I have an external AirPort Extreme. It particular MD031J/A A1408 (5th Generation).

Getting internal card is difficult and likely expensive.
 
I wonder what’s more likely…
  1. It existed but has been “lost?”
  2. It has never existed?

At least there could have existed some builds after 10A109 that were still bootable, I guess. Any marginal improvement on what we have will be valuable.
 
I have an external AirPort Extreme. It particular MD031J/A A1408 (5th Generation).

Getting internal card is difficult and likely expensive.

Sorry. I was referring to what’s internally in your Mac. The internal cards (A1026) for all but the very last PowerBook/iBook/iMac/Mac mini/Power Mac models are relatively easy to come by and are also fairly inexpensive. They cover models between 2003 and 2005:

825-6360-A Apple Airport Extreme Card A1026



The AirPort Extreme/Bluetooth combo modules used in the final edition PowerPC Macs (A1126) are a bit more specialized and a bit more difficult to come by, since they were a standard part and not an add-on accessory:

F143 Apple A1126 AIRPORT EXTREME BLUETOOTH WIRELESS COMBO CARD IMAC MAC  MINI | eBay


The trick with these is the plug-in receptacle on the left side of these smaller cards may either be “innies” (as shown) or “outies” (not unlike a bellybutton) and vary depending on the intended model they were destined: the iBook G4 mid-2005 used the “outie” and the late 2005 PowerBook G4 used the “innie”.

In any event, when talking about PowerPC gear, “AirPort Extreme” tends to reference these cards and not the later AirPort Extreme routers.

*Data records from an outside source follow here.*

(** What the guest's [require] refuses, and how it says so, is what the host
    refused of the files it found. *)
Lemma refusal_agrees s : refusal (LStr s) = refuse_name s.
Proof.
  unfold refusal, refuse_name. rewrite existsb_class, up_to_dot_head. unfold match_component.
  destruct (str_is_empty s); [done|]. destruct (contains s ".."); [done|]. destruct (_ || _); [done|].
  destruct (negb _); [done|]. unfold str_is_empty. destruct (decide (up_to_dot s = "")) as [He|He].
  - rewrite (bool_decide_true (up_to_dot s = "")) by done.
    rewrite (bool_decide_false (Some (up_to_dot s) = _)) by (rewrite He; done).
    by rewrite (bool_decide_false (None = _)) by done.
  - by rewrite (bool_decide_false (up_to_dot s = "")) by done.
Qed.

(** ** [require] ends *)
Section node.
Context `{!LuaHost} (dir : string) (chunks : gmap string Chunk).

(** What a call leaves of the state it found: nothing that was loaded is
    loaded again, what is loading is what was, and what is new is a module
    that was not loading. *)
Record kept (st st' : State) : Prop := {
  kept_loaded : loaded st ⊆ loaded st';
  kept_loading : loading st' = loading st;
  kept_new n v : loaded st' !! n = Some v → loaded st !! n = None →
    v ≠ LNil ∧ is_Some (chunks !! n) ∧ (n ∉ loading st) ∧ refuse_name n = None;
}.

Lemma kept_refl st : kept st st.
Proof. split; [done..|]. congruence. Qed.

Lemma kept_trans st1 st2 st3 : kept st1 st2 → kept st2 st3 → kept st1 st3.
Proof.
  intros [H1 H2 H3] [H4 H5 H6]. split; [by etrans|congruence|].
  intros n v Hn Hn1. destruct (loaded st2 !! n) as [v2|] eqn:Hn2.
  - apply (lookup_weaken _ (loaded st3)) in Hn2 as Hn3; [|done]. rewrite Hn in Hn3. injection Hn3 as <-. by apply H3.
  - rewrite <-H2. by apply (H6 n v).
Qed.

(** The modules that are not loading. *)
Definition idle (st : State) : gset string := dom chunks ∖ loading st.

Lemma act_ends req a : ∀ st,
  (∀ name st', kept st st' → ∃ r st'', req name st' = Some (r, st'') ∧ kept st' st'') →
  ∃ r st', act req a st = Some (r, st') ∧ kept st st'.
Proof.
  induction a as [v|e|name k IH]; intros st Hreq; cbn [act].
  - eexists _, _. split; [done|apply kept_refl].
  - eexists _, _. split; [done|apply kept_refl].
  - destruct (Hreq name st) as (r & st1 & Hr & Hk1); [apply kept_refl|]. rewrite Hr. cbn.
    destruct (IH r st1) as (r' & st2 & Ha & Hk2).
    { intros n st' Hst'. apply Hreq. by eapply kept_trans. }
    rewrite Ha. eexists _, _. split; [done|by eapply kept_trans].
Qed.

Lemma require_kept fuel : ∀ name st,
  size (idle st) < fuel →
  ∃ r st', require dir chunks fuel name st = Some (r, st') ∧ kept st st'
    ∧ ∀ v, r = Ok v → ∃ n, name = LStr n ∧ loaded st' !! n = Some v.
Proof.
  induction fuel as [|fuel IH]; intros name st Hf; [lia|]. cbn [require].
  assert (Herr : ∀ s, ∃ r st', Some (error_text s, st) = Some (r, st') ∧ kept st st'
            ∧ ∀ v, r = Ok v → ∃ n, name = LStr n ∧ loaded st' !! n = Some v).
  { intros s. eexists _, _. split; [done|]. split; [apply kept_refl|done]. }
  destruct (refusal name) as [why|] eqn:Href; [apply Herr|].
  destruct name as [|b|n|kind id]; [done|done| |done]. rewrite refusal_agrees in Href.
  destruct (loaded st !! n) as [hit|] eqn:Hl.
  { eexists _, _. split; [done|]. split; [apply kept_refl|]. intros v [= ->]. by exists n. }
  destruct (chunks !! n) as [chunk|] eqn:Hc; [|apply Herr].
  destruct (decide (n ∈ loading st)) as [Hn|Hn]; [apply Herr|].
  set (st1 := MkState (loaded st) ({[ n ]} ∪ loading st)).
  destruct (act_ends (require dir chunks fuel) (chunk [LStr n]) st1) as (r & st2 & Ha & [K1 K2 K3]).
  { intros name' st' [_ Hload _]. destruct (IH name' st') as (r & st2 & Hr & Hk & _); [|by exists r, st2].
    assert (Hsub : idle st' ⊂ idle st).
    { unfold idle. rewrite Hload. cbn. assert (n ∈ dom chunks) by (apply elem_of_dom; by eexists). set_solver. }
    apply subset_size in Hsub. lia. }
  rewrite Ha. cbn [mbind option_bind loaded loading]. cbn in K1, K2, K3.
  assert (Hout : loading st2 ∖ {[ n ]} = loading st) by (rewrite K2; set_solver).
  assert (Hnone : loaded st2 !! n = None).
  { apply eq_None_not_Some. intros [v Hv]. destruct (K3 n v Hv Hl) as (_ & _ & Hn' & _). set_solver. }
  destruct r as [value|e].
  - eexists _, _. split; [done|]. split.
    + split; cbn.
      * etrans; [exact K1|]. by apply insert_subseteq.
      * done.
      * intros n' v Hv Hv'. destruct (decide (n' = n)) as [->|Hne].
        { rewrite lookup_insert_eq in Hv. injection Hv as <-. split; [by case_decide|]. by split_and!. }
        rewrite lookup_insert_ne in Hv by done. destruct (K3 n' v Hv Hv') as (? & ? & Hn' & ?). set_solver.
    + intros v [= <-]. exists n. split; [done|]. apply lookup_insert_eq.
  - eexists _, _. split; [done|]. split; [|done]. split; cbn; [done..|].
    intros n' v Hv Hv'. destruct (K3 n' v Hv Hv') as (? & ? & Hn' & ?). set_solver.
Qed.

(** A module that is loaded is not run again. *)
Lemma require_again fuel n v st :
  loaded st !! n = Some v → refuse_name n = None → require dir chunks (S fuel) (LStr n) st = Some (Ok v, st).
Proof. intros Hl Hn. cbn [require]. by rewrite refusal_agrees, Hn, Hl. Qed.
End node.

(** ** A node *)
Section run.
Context `{!LuaHost}.

Lemma link_dom ms : ∀ chunks chunks',
  link ms chunks = Ok chunks' → dom chunks' = dom chunks ∪ list_to_set (m_name <$> ms).
Proof.
  induction ms as [|m ms IH]; intros chunks chunks'; cbn [link fmap list_fmap list_to_set].
  - intros [= <-]. set_solver.
  - destruct (load _ _) as [chunk|]; [|done]. intros Hl%IH. rewrite Hl, dom_insert_L. set_solver.
Qed.

Lemma dom_size ms (chunks : gmap string Chunk) : link ms ∅ = Ok chunks → size (dom chunks) ≤ length ms.
Proof.
  intros Hl. rewrite (link_dom _ _ _ Hl), dom_empty_L, (left_id_L ∅ (∪)). clear.
  induction ms as [|m ms IH]; [done|]. cbn. rewrite size_union_alt, size_singleton.
  assert (Hs : (list_to_set (m_name <$> ms) ∖ {[ m_name m ]} : gset string) ⊆ list_to_set (m_name <$> ms)) by set_solver.
  apply subseteq_size in Hs. lia.
Qed.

And if you’re looking for the former, I have a couple I no longer need and would be fine with just giving one to you — if you want to cover postage from Canada.
 
At least there could have existed some builds after 10A109 that were still bootable, I guess. Any marginal improvement on what we have will be valuable.

Unless they retained one or two PowerPC engineers to work on a Universal Binary build as some kind of remedial or contingency plan B (such as the PR from ditching PowerPC Macs got to be nasty and dinged their stock value), then I doubt they had much of anything going on with a Universal Binary Build after Build 10A190.

That said, I don’t think that should be a point of discouragement! There’s still a lot to be done with the two builds we already know work with PowerPC gear.
 
In any event, when talking about PowerPC gear, “AirPort Extreme” tends to reference these cards and not the later AirPort Extreme routers. And if you’re looking for the former, I have a couple I no longer need and would be fine with just giving one to you — if you want to cover postage from Canada.

If you got the one compatible with the Quad, absolutely, I will highly appreciate that (and of course cover postage).